“Learning is peace of mind,” says the cat.
August 22, 2015
On the 7th of August I did something I am certain will extend my life expectancy because it has already reduced my level of stress — I exchanged my driver’s license for state ID. Sandra Bland’s death reverberated intensely for me. I am acutely familiar with all sorts of profiling in my everyday life and I am not strong enough put my brain on pause long enough to endure the threat of being stopped by the police while operating a vehicle. The straight and narrow path in this country for black people too often feels like we are just being led to slaughter.
Because I am black and from the United States, does that mean I must be consigned to narratives about imprisonment? About slavery? About finding the cure for racism? Because I am black, does that mean everything I say must presume I will only have an audience who thinks they get to decide the validity of my human dignity? As a person who is black, must I be relegated to identifying solely with heart disease, high blood pressure, diabetes, and stress when talking about issues of wellness and mental health? When does the cycle stop?
I got the lab results back from my annual checkup a couple of days ago. My cholesterol is 144, down from last year’s 150. My iron is a little low but I take a supplement to fix that. My blood pressure stays around 100 over 60, and I weigh one hundred and thirty-three pounds. I am forty-five years old until November 6th. Overall, as an American in my age group, those numbers are monster. And also far too rare among American women of color.
I will not picket. I will not block traffic. I will not get into shouting matches with people, or develop elaborate narratives asking that I be accepted for what I already am…a human being anywhere I am in the world. I will not take over anyone’s podium — although, imagine what that might look like, a black woman…this one…taking the stage quietly to tell you a story about watercolor. The market for that, dear reader? My mind.
I wake up every morning secure in the knowledge of myself, which is good enough for me. I leave the conversation of the isms to those strong enough to immerse themselves in those subjects every single day. I tried for a while and it hurt way too much. I do not have the mental capacity to contemplate all of that. Not as a thinker. Not as a citizen of this planet. And not as friend to anyone who just wants to live outside the context of “life as constant struggle.”

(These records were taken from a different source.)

(** * web3.py persistent IPC provider: a shallow embedding

    This development embeds [web3/providers/persistent/async_ipc.py]
    (class [AsyncIPCProvider]) and the subscription iterator of
    [web3/main.py] (class [_PersistentConnectionWeb3]) and checks the
    statements of the design document against them.

    Conventions.
    - A Python [str] is kept in its UTF-8 encoded form, as a [string] of
      bytes.  All characters with a meaning for JSON or for [str.lstrip]
      are recognised on that encoding, and every index computed by the
      decoder falls on a character boundary, so slicing agrees with Python.
    - Coroutines are functions on an explicit [World]; what the operating
      system and the peer do is read from an [Env] of oracles, indexed by
      the number of the call or of the suspension.
    - Loops that Python may run forever take a [fuel] argument and answer
      [OutOfFuel] when it is used up. *)

From Stdlib Require Import ZArith QArith String Ascii List Floats.
From Stdlib Require DecimalString.
From stdpp Require Import gmap strings list.

Local Open Scope Z_scope.

(** ** Text *)

Module Text.

Definition code (c : ascii) : N := N_of_ascii c.

Definition in_range (lo hi : N) (c : ascii) : bool :=
  ((lo <=? code c) && (code c <=? hi))%N.

(** [str.isspace] on the characters below U+0080: TAB..CR, FS..US, SPACE. *)
Definition is_space_ascii (c : ascii) : bool :=
  in_range 9 13 c || in_range 28 32 c.
Lemma ensure_marker_settled t :
  ensure_marker_present (fix_text t) = fix_text t.
Proof.
  apply ensure_marker_noop. unfold fix_text.
  change macro_def with ("#"%char :: txt "define UNUSED(x)").
  change anchor
    with ("#"%char :: txt "include " ++ [dq]
          ++ txt "test_ember_internal.h" ++ [dq]).
  rewrite !rules_contains_hash by reflexivity.
  change ("#"%char :: txt "define UNUSED(x)") with macro_def.
  change ("#"%char :: txt "include " ++ [dq]
          ++ txt "test_ember_internal.h" ++ [dq]) with anchor.
  destruct (contains anchor t) eqn:Ha.
  - left. now apply ensure_marker_contains.
  - right. rewrite ensure_marker_noop; [exact Ha|now right].
Qed.

(** X6: on a text the tool has produced the macro step changes nothing:
    either the macro definition is there (it was, or the first run put
    it in) or there is no anchor line; a second run is the rules alone. *)
Theorem X6_macro_step_settled (t : text) :
  ensure_marker_present (fix_text t) = fix_text t
  /\ fix_text (fix_text t) = apply_rules (fix_text t).
Proof.
  pose proof (ensure_marker_settled t) as E.
  split; [exact E|]. unfold fix_text at 1. now rewrite E.
Qed.

(** X12: the rules neither create nor destroy an occurrence of a text
    that starts with ['#'] and has no [';'], such as an include or a
    define directive. *)
Theorem X12_rules_keep_directives (w t : text) :
  no_semi w ->
  occurrences ("#"%char :: w) (apply_rules t)
  = occurrences ("#"%char :: w) t.
Proof. intros Hw. now apply rules_occurrences_hash. Qed.

Lemma X12_rules_keep_directives_witness :
  let w := txt "include <stdio.h>" in
  let t := txt "#include <stdio.h>" ++ [nl] ++ int_line in
  no_semi w
  /\ occurrences ("#"%char :: w) (apply_rules t)
     = occurrences ("#"%char :: w) t.
Proof.
  split; [reflexivity|].
  apply (X12_rules_keep_directives (txt "include <stdio.h>")).
  reflexivity.
Defined.

(** ** A declaration at the scan position *)

Lemma run_unique (p : ascii -> bool) u1 : forall u2 r1 r2,
  forallb p u1 = true -> forallb p u2 = true ->
  stops p r1 -> stops p r2 ->
  u1 ++ r1 = u2 ++ r2 -> u1 = u2 /\ r1 = r2.
Proof.
  induction u1 as [|c u1 IH]; intros [|d u2] r1 r2 H1 H2 S1 S2 E;
    simpl in *.
  - now split.
  - subst r1. apply andb_prop in H2 as [Hd _]. simpl in S1. congruence.
  - subst r2. apply andb_prop in H1 as [Hc _]. simpl in S2. congruence.
  - apply andb_prop in H1 as [_ H1]. apply andb_prop in H2 as [_ H2].
    inversion E; subst d.
    destruct (IH u2 r1 r2 H1 H2 S1 S2) as [-> ->]; [assumption|now split].
Qed.

Lemma rule_token_type i tok : rule_token i tok -> type_token tok.
Proof. intros []; now constructor. Qed.

Lemma rule_token_pattern i tok :
  rule_token i tok -> In (nth i patterns (Lit [])) patterns.
Proof. intros []; simpl; tauto. Qed.

(** The pattern of a rule accepts a declaration with one of its type
    tokens behind white space. *)
Lemma rule_matches i tok indent ws name tl :
  rule_token i tok ->
  indent <> [] -> spaces indent -> ws <> [] -> spaces ws ->
  name <> [] -> word name -> initializer tl ->
  Matches (nth i patterns (Lit [])) (indent ++ tok ++ ws ++ name ++ tl) []
          [(2, tok ++ ws ++ name ++ tl); (1, indent)].
Proof.
  intros Hi Hne Hs Hw1 Hw2 Hn1 Hn2 [ws1 ws2 e H1 H2 He1 He2].
  destruct Hi; unfold patterns, nth, L, sp1, sp0, w1, ns1;
    rewrite <- ?app_assoc;
    repeat (first [ eapply MCat | eapply MGrp | eapply MLit
                  | eapply MPlus | eapply MStar ]);
    assumption.
Qed.

Lemma declaration_head name a :
  declaration name a -> exists c a0, a = c :: a0 /\ is_space c = false.
Proof.
  intros [tok ws tl Htok _ _ _ _ _].
  destruct (type_token_head _ Htok) as (c & tok' & -> & Hc).
  now exists c, (tok' ++ ws ++ name ++ tl).
Qed.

My starting place is New York. I keep my passport current because my people are everywhere with culture — in music, in food, in paintings, in and out of religion — everywhere in the world. From all walks of life. If my birthright is, in fact, to talk about us, then it will be from a place that gives more than guns, chains, and the future of the history of slavery. I am black. I am a woman. We are connected to the world by so much. There is so much more to who I am as a history of a people than “the dozens”, acts of aggression, and teaching racists how not to be mean to us. Believe me, giving up the right to drive a car is a small price to pay for my sanity. We each do what we must for our own peace of mind. There are birds singing outside of my window as I write this. Focus on that for a moment…
I am very well aware of what my country thinks of me. But just because I was taught not to believe in the beauty of who I am does not mean I have ever learned that lesson. I hold fast to the words of my Constitution. Those words on paper and who I see looking back at me in any mirror shape my consciousness as I look out into the world. My written work leads to a place with more resolution...than any war I could ever lose or win.